### PROBLEM
Below are the records; copy every line in them that holds the string "Lemma".

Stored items
(* ===== verification/PyCursorProps.v ===== *)
(** * Scrolling, and cursors that are closed *)

From stdpp Require Import gmap.
From S2P Require Import Prelude Parser Values DateTime Wire Fetch Exceptions Params Client.
From S2P Require Import Connection Cursor Session CursorLogic SessionSafety CursorProps CursorRuns.
From S2P Require Import Python PyCursor PyRuns Demo.

Section Scroll.

Context `{C : Client} `{P : PyLib} (al : allocations).

(** ** Scrolling *)

(** The position [scroll] goes to; [None] is out of range.  A relative move may
    go behind the last row, an absolute one may not, and a relative move by 0 is
    an error. *)
Definition scroll_target (mode : scroll_mode) (rownumber rowcount value : Z) : option Z :=
  match mode with
  | Absolute => if (0 <=? value) && (value <? rowcount) then Some value else None
  | Relative =>
      if negb (value =? 0) && (0 <=? rownumber + value) && (rownumber + value <=? rowcount)
      then Some (rownumber + value) else None
  | OtherMode => None
  end.

(** A buffered result of [n] rows: the library counts them, and moves to a row
    on demand. *)
Definition buffered_result (n : Z) (seek : Z -> lib_state) (w : world C) : Prop :=
  c_is_buffered (w_cur w) = true ∧ c_field_count (w_cur w) ≠ 0 ∧
  is_Some (p_statement (c_parseinfo (w_cur w))) ∧ 0 <= n < 2 ^ 63 ∧
  if p_is_text (c_parseinfo (w_cur w)) then
    ∃ r, c_result (w_cur w) = Some r ∧ is_Some (w_live w !! r) ∧
      (∃ reports, lib_call (mysql_num_rows (Some r)) (w_lib w) = (n, reports, w_lib w) ∧ Forall harmless reports) ∧
      ∀ k, ∃ reports, lib_call (mysql_data_seek r k) (w_lib w) = ((), reports, seek k) ∧ Forall harmless reports
  else
    ∃ r, c_stmt (w_cur w) = Some r ∧ is_Some (w_live w !! r) ∧
      (∃ reports, lib_call (mysql_stmt_num_rows r) (w_lib w) = (n, reports, w_lib w) ∧ Forall harmless reports) ∧
      ∀ k, ∃ reports, lib_call (mysql_stmt_data_seek r k) (w_lib w) = ((), reports, seek k) ∧ Forall harmless reports.

Lemma with_lib_id (w : world C) : with_lib (w_lib w) w = w.
Proof. by destruct w. Qed.

Lemma row_count_run n seek s w :
  at_rest w -> buffered_result n seek w -> c_object al CurRowCount s w = Done (s, inr (PyLong n)) w.
Proof.
  intros [Hw He] (_ & Hf & [st Hs] & Hn & Hr). apply c_object_run; [|done].
  assert (E : CURSOR_NUM_ROWS w = Done n (with_lib (w_lib w) w)).
  { unfold CURSOR_NUM_ROWS. rewrite bind_eq. unfold get_cur.
    destruct (p_is_text _); destruct Hr as (r & -> & Hl & (reports & Hc & Hh) & _);
      (eapply call_harmless; [cbn; by rewrite bool_decide_eq_true_2|done..]). }
  rewrite with_lib_id in E.
  cbn. unfold fmap, M_fmap, Mariadb_row_count. rewrite !bind_eq. unfold get_cur. rewrite Hs.
  rewrite (proj2 (Z.eqb_neq _ _) Hf), bind_eq, E. unfold return_long. rewrite bind_eq, py_held by done.
  assert (s64 n = n) as -> by (unfold s64; rewrite Z.mod_small; lia). done.
Qed.

Lemma seek_run n seek pos s w :
  at_rest w -> buffered_result n seek w -> 0 <= pos <= n ->
  c_object al (CurSeek (PyLong pos)) s w = Done (s, inr PyNone) (with_lib (seek pos) w).
Proof.
  intros [Hw He] (_ & Hf & _ & Hn & Hr) Hpos. apply c_object_run; [|done].
  cbn -[as_ulonglong]. unfold fmap, M_fmap. rewrite bind_eq. unfold MrdbCursor_seek. cbn [as_long].
  assert (as_ulonglong (PyLong pos) = (pos, false)) as ->.
  { unfold as_ulonglong, ULLONG_MAX. cbn [as_long]. by rewrite !(proj2 (Z.leb_le _ _)) by lia. }
  assert (E : ∀ (op : libop ()), forallb (λ h, bool_decide (is_Some (w_live w !! h))) (handles_of op) = true ->
    (∀ live, after_call op live = live) ->
    (∃ reports, lib_call op (w_lib w) = ((), reports, seek pos) ∧ Forall harmless reports) ->
    (MARIADB_BEGIN_ALLOW_THREADS;; call op;; MARIADB_END_ALLOW_THREADS;; return_none) w
    = Done (Some PyNone) (with_lib (seek pos) w)).
  { intros op Hh Ha (reports & Hc & Hr'). erewrite unlocked_run by done.
    unfold return_none. by rewrite bind_eq, py_held. }
  assert (El : c_long (pos, false) w = Done pos w) by (unfold c_long; cbn [fst snd]; by rewrite bind_eq, py_held).
  rewrite (bind_eq (c_long _)), El, bind_eq. unfold get_cur.
  destruct (p_is_text _); destruct Hr as (r & -> & Hl & _ & Hk); cbn [nonnull].
  - specialize (E (mysql_data_seek r pos)). cbn in E. rewrite bool_decide_eq_true_2 in E by done.
    specialize (E eq_refl (λ _, eq_refl) (Hk pos)).
    exact (f_equal (λ x, match x with Done a w' => Done (VObj a) w' | Stuck s => Stuck s end) E).
  - specialize (E (mysql_stmt_data_seek r pos)). cbn in E. rewrite bool_decide_eq_true_2 in E by done.
    specialize (E eq_refl (λ _, eq_refl) (Hk pos)).
    exact (f_equal (λ x, match x with Done a w' => Done (VObj a) w' | Stuck s => Stuck s end) E).
Qed.

Lemma rowcount_run n seek s w :
  at_rest w -> buffered_result n seek w -> y_rowcount (s_cursor s) <= 0 ->
  get_rowcount al s w = Done (s, inr (PyLong n)) w.
Proof.
  intros Hw Hr Hy. unfold get_rowcount. do 2 erewrite pm_bind_run by done.
  pose proof Hr as (-> & _). rewrite (proj2 (Z.ltb_ge _ _)) by done. by apply (row_count_run n seek).
Qed.

Lemma seek_below_run n seek new_pos beyond s w :
  at_rest w -> buffered_result n seek w -> y_rowcount (s_cursor s) <= 0 ->
  (beyond n = false -> new_pos <= n) ->
  seek_below al new_pos beyond s w =
  if (0 <=? new_pos) && negb (beyond n)
  then Done (s, inr ()) (with_cur (set_c_row_number new_pos (w_cur w)) (with_lib (seek new_pos) w))
  else Done (s, inl (ProgrammingError "Position value is out of range.")) w.
Proof.
  intros Hw Hr Hy Hb. unfold seek_below. destruct (new_pos <? 0) eqn:E.
  { apply Z.ltb_lt in E. by rewrite (proj2 (Z.leb_gt _ _)). }
  apply Z.ltb_ge in E. rewrite (proj2 (Z.leb_le _ _)) by done.
  erewrite pm_bind_run by (by apply (rowcount_run n seek)). erewrite pm_bind_run by done.
  destruct (beyond n); [done|]. cbn [andb negb].
  erewrite pm_bind_run by (apply (seek_run n seek); [done|done|split; auto]).
  rewrite set_member_run by (by apply Hw). done.
Qed.

Lemma row_number_run s w :
  at_rest w -> c_field_count (w_cur w) ≠ 0 -> 0 <= c_row_number (w_cur w) < 2 ^ 63 ->
  c_object al CurRowNumber s w = Done (s, inr (PyLong (c_row_number (w_cur w)))) w.
Proof.
  intros [Hw He] Hf Hn. apply c_object_run; [|done]. cbn. unfold fmap, M_fmap, Mariadb_row_number.
  rewrite !bind_eq. unfold get_cur. rewrite (proj2 (Z.eqb_neq _ _) Hf). unfold return_long.
  rewrite bind_eq, py_held by done. assert (s64 (c_row_number (w_cur w)) = c_row_number (w_cur w)) as ->
    by (unfold s64; rewrite Z.mod_small; lia). done.
Qed.

(** C20: [scroll] on a buffered result moves the library and the row number to
    exactly the position asked for when it is in range, and otherwise raises a
    [ProgrammingError] and changes nothing, in either protocol. *)
Theorem scroll_exact (n : Z) (seek : Z -> lib_state) (mode : scroll_mode) (value : Z) (s : pystate)
    (w : world C) (Hcalm : at_rest w) (Hresult : buffered_result n seek w)
    (Hcount : y_rowcount (s_cursor s) <= 0) (Hrow : 0 <= c_row_number (w_cur w) < 2 ^ 63) :
  match scroll_target mode (c_row_number (w_cur w)) n value with
  | Some pos =>
      scroll al value mode s w =
      Done (s, inr ()) (with_cur (set_c_row_number pos (w_cur w)) (with_lib (seek pos) w))
  | None => ∃ msg, scroll al value mode s w = Done (s, inl (ProgrammingError msg)) w
  end.
Proof.
  pose proof Hresult as (Hb & Hf & _). unfold scroll. erewrite pm_bind_run by done.
  rewrite (proj2 (Z.eqb_neq _ _) Hf), Hb. cbn [negb]. unfold scroll_target.
  destruct mode; [| |by eexists].
  - rewrite (seek_below_run n seek) by (done || intros H%Z.leb_gt; lia).
    rewrite <- (Z.ltb_antisym n value). destruct (_ && _); [done|by eexists].
  - destruct (value =? 0); [by eexists|]. cbn [negb andb].
    erewrite pm_bind_run by (by apply row_number_run). erewrite pm_bind_run by done.
    rewrite (seek_below_run n seek) by (done || intros H%Z.ltb_ge; lia).
    rewrite <- (Z.leb_antisym n (c_row_number (w_cur w) + value)). destruct (_ && _); [done|by eexists].
Qed.

(** ** Closed cursors *)

(** Closed itself, or without a connection. *)
Definition unusable (w : world C) : bool :=
  c_closed (w_cur w) || bool_decide (n_mysql (w_conn w) = None).

(** What [check_closed] says then. *)
Definition closed_message (w : world C) : string :=
  if n_closed (w_conn w) then "Invalid connection or not connected" else "Cursor is closed".

Lemma check_closed_closed s w :
  at_rest w -> unusable w = true ->
  check_closed al s w = Done (s, inl (ProgrammingError (closed_message w))) w.
Proof.
  intros [Hw He] Hc. unfold check_closed, get_closed.
  assert (E : c_object al CurClosed s w = Done (s, inr (PyBool true)) w).
  { apply c_object_run; [|done]. cbn. unfold fmap, M_fmap, MrdbCursor_closed, return_bool.
    unfold mbind, M_bind, get_cur, get_conn. fold (unusable w). by rewrite py_held, Hc by done. }
  erewrite pm_bind_run; [|by erewrite pm_bind_run by exact E]. cbn [py_true].
  unfold closed_message. destruct (n_closed (w_conn w)) eqn:Hn.
  - apply pm_bind_raise. unfold connection_check_closed. erewrite pm_bind_run by done. by rewrite Hn.
  - erewrite pm_bind_run; [|unfold connection_check_closed; erewrite pm_bind_run by done; by rewrite Hn]. done.
Qed.

(** C21: Cursors that are closed, or whose connection is.  [execute],
    [executemany], [callproc], [nextset], [lastrowid] and [sp_outparams] raise
    the [ProgrammingError] "Cursor is closed", or "Invalid connection or not
    connected" when the connection was closed, and neither the cursor, nor the
    connection, nor the library, nor an attribute of the objects has changed.
    When the cursor is unbuffered so do [fetchone], [fetchmany] and [fetchall],
    [scroll] raises a [ProgrammingError], and [rowcount] is -1.  On a buffered
    cursor the fetch methods make no such check: without a result set
    [fetchone] and [scroll] are refused for that reason, and with one they go on
    to the C functions, where the result set of a closed cursor is a null
    pointer ([closed_fetch_undefined]). *)
Theorem closed_cursor_refuses (s : pystate) (w : world C) (Hcalm : at_rest w)
    (Hclosed : unusable w = true) :
  let refused := λ A (m : PM A), m s w = Done (s, inl (ProgrammingError (closed_message w))) w in
  (∀ statement data buffered, refused _ (execute al statement data buffered)) ∧
  (∀ sp data, refused _ (callproc al sp data)) ∧
  (∀ statement parameters, refused _ (executemany al statement parameters)) ∧
  refused _ (nextset al) ∧ refused _ (lastrowid al) ∧ refused _ (sp_outparams al) ∧
  (c_is_buffered (w_cur w) = false ->
   refused _ (fetchone al) ∧ (∀ size, refused _ (fetchmany al size)) ∧ refused _ (fetchall al) ∧
   (∀ value mode, ∃ msg, scroll al value mode s w = Done (s, inl (ProgrammingError msg)) w) ∧
   get_rowcount al s w = Done (s, inr (PyLong (-1))) w) ∧
  (c_is_buffered (w_cur w) = true -> c_field_count (w_cur w) = 0 ->
   fetchone al s w = Done (s, inl (ProgrammingError "Cursor doesn't have a result set")) w ∧
   ∀ value mode, ∃ msg, scroll al value mode s w = Done (s, inl (ProgrammingError msg)) w).
Proof.
  intros refused. pose proof (check_closed_closed s w Hcalm Hclosed) as E.
  assert (H : ∀ A (k : () -> PM A), refused A (check_closed al ≫= k)) by (intros; by apply pm_bind_raise).
  split_and!; try (intros; apply H); intros Hb.
  - assert (Hu : refused _ (check_unbuffered al)).
    { unfold refused, check_unbuffered. erewrite pm_bind_run by done. by rewrite Hb. }
    split_and!; try (intros; by apply pm_bind_raise).
    + intros value mode. unfold scroll. erewrite pm_bind_run by done. rewrite Hb.
      destruct (_ =? 0); by eexists.
    + unfold get_rowcount. do 2 (erewrite pm_bind_run by done). rewrite Hb.
      assert (Ht : try_except Mariadb_ProgrammingError (check_closed al;; mret false) (mret true) s w
                   = Done (s, inr true) w).
      { unfold try_except. rewrite bind_eq. by erewrite pm_bind_raise by exact E. }
      by erewrite pm_bind_run by exact Ht.
  - intros Hf. split.
    + unfold fetchone. assert (Hu : check_unbuffered al s w = Done (s, inr ()) w).
      { unfold check_unbuffered. erewrite pm_bind_run by done. by rewrite Hb. }
      do 2 (erewrite pm_bind_run by exact Hu). erewrite pm_bind_run by done. by rewrite Hf.
    + intros value mode. unfold scroll. erewrite pm_bind_run by done. rewrite Hf. by eexists.
Qed.

End Scroll.

(** ** Witnesses *)

Definition scroll_world : world demo_client := after demo_text.

Definition scroll_pystate : pystate :=
  mkPyState (mkPyCursor false PyNone false false 0) pyconnection_new.

Lemma scroll_world_result : buffered_result 2 (λ _, w_lib scroll_world) scroll_world.
Proof.
  unfold buffered_result.
  assert (Hb : c_is_buffered (w_cur scroll_world) = true) by (vm_compute; reflexivity).
  assert (Hf : c_field_count (w_cur scroll_world) = 1) by (vm_compute; reflexivity).
  assert (Hs : p_statement (c_parseinfo (w_cur scroll_world)) = Some (bytes_of_string "SELECT a FROM t"))
    by (vm_compute; reflexivity).
  assert (Ht : p_is_text (c_parseinfo (w_cur scroll_world)) = true) by (vm_compute; reflexivity).
  assert (Hr : c_result (w_cur scroll_world) = Some 1%nat) by (vm_compute; reflexivity).
  assert (Hl : w_live scroll_world !! 1%nat = Some (KRes true)) by (vm_compute; reflexivity).
  assert (Hn : lib_call (mysql_num_rows (Some 1%nat)) (w_lib scroll_world) = (2, [STATUS_TYPE 2], w_lib scroll_world))
    by (vm_compute; reflexivity).
  rewrite Hb, Hf, Hs, Ht, Hr. split_and!; [reflexivity|lia|by eexists|lia|lia|].
  exists 1%nat. split; [reflexivity|]. split; [rewrite Hl; by eexists|]. split.
  - exists [STATUS_TYPE 2]. split; [exact Hn|by repeat constructor].
  - intros k. exists [STATUS_TYPE 2]. split; [reflexivity|by repeat constructor].
Qed.

Lemma calm_scroll : at_rest scroll_world.
Proof. split; [split|]; vm_compute; reflexivity. Qed.

Lemma scroll_exact_witness :
  scroll demo_allocs 1 Absolute scroll_pystate scroll_world =
  Done (scroll_pystate, inr ()) (with_cur (set_c_row_number 1 (w_cur scroll_world))
                                   (with_lib (w_lib scroll_world) scroll_world)).
Proof.
  assert (Hr : c_row_number (w_cur scroll_world) = 0) by (vm_compute; reflexivity).
  apply (scroll_exact demo_allocs 2 (λ _, w_lib scroll_world) Absolute 1 scroll_pystate scroll_world
           calm_scroll scroll_world_result); [cbn; lia|rewrite Hr; lia].
Defined.

Definition closed_world : world demo_client := after (demo_text ++ [CurClose]).

Lemma closed_cursor_refuses_witness :
  execute demo_allocs (PyUnicode (bytes_of_string "SELECT 1")) (PyTuple []) None scroll_pystate closed_world
  = Done (scroll_pystate, inl (ProgrammingError "Cursor is closed")) closed_world.
Proof.
  apply (closed_cursor_refuses demo_allocs scroll_pystate closed_world);
    [split; [split|]|]; vm_compute; reflexivity.
Defined.

(** A relative move may end behind the last row, an absolute one may not. *)
Lemma scroll_bounds_differ :
  scroll_target Relative 0 2 2 = Some 2 ∧ scroll_target Absolute 0 2 2 = None.
Proof. done. Qed.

### RESPONSE
Lemma with_lib_id (w : world C) : with_lib (w_lib w) w = w.
Lemma row_count_run n seek s w :
Lemma seek_run n seek pos s w :
Lemma rowcount_run n seek s w :
Lemma seek_below_run n seek new_pos beyond s w :
Lemma row_number_run s w :
Lemma check_closed_closed s w :
Lemma scroll_world_result : buffered_result 2 (λ _, w_lib scroll_world) scroll_world.
Lemma calm_scroll : at_rest scroll_world.
Lemma scroll_exact_witness :
Lemma closed_cursor_refuses_witness :
Lemma scroll_bounds_differ :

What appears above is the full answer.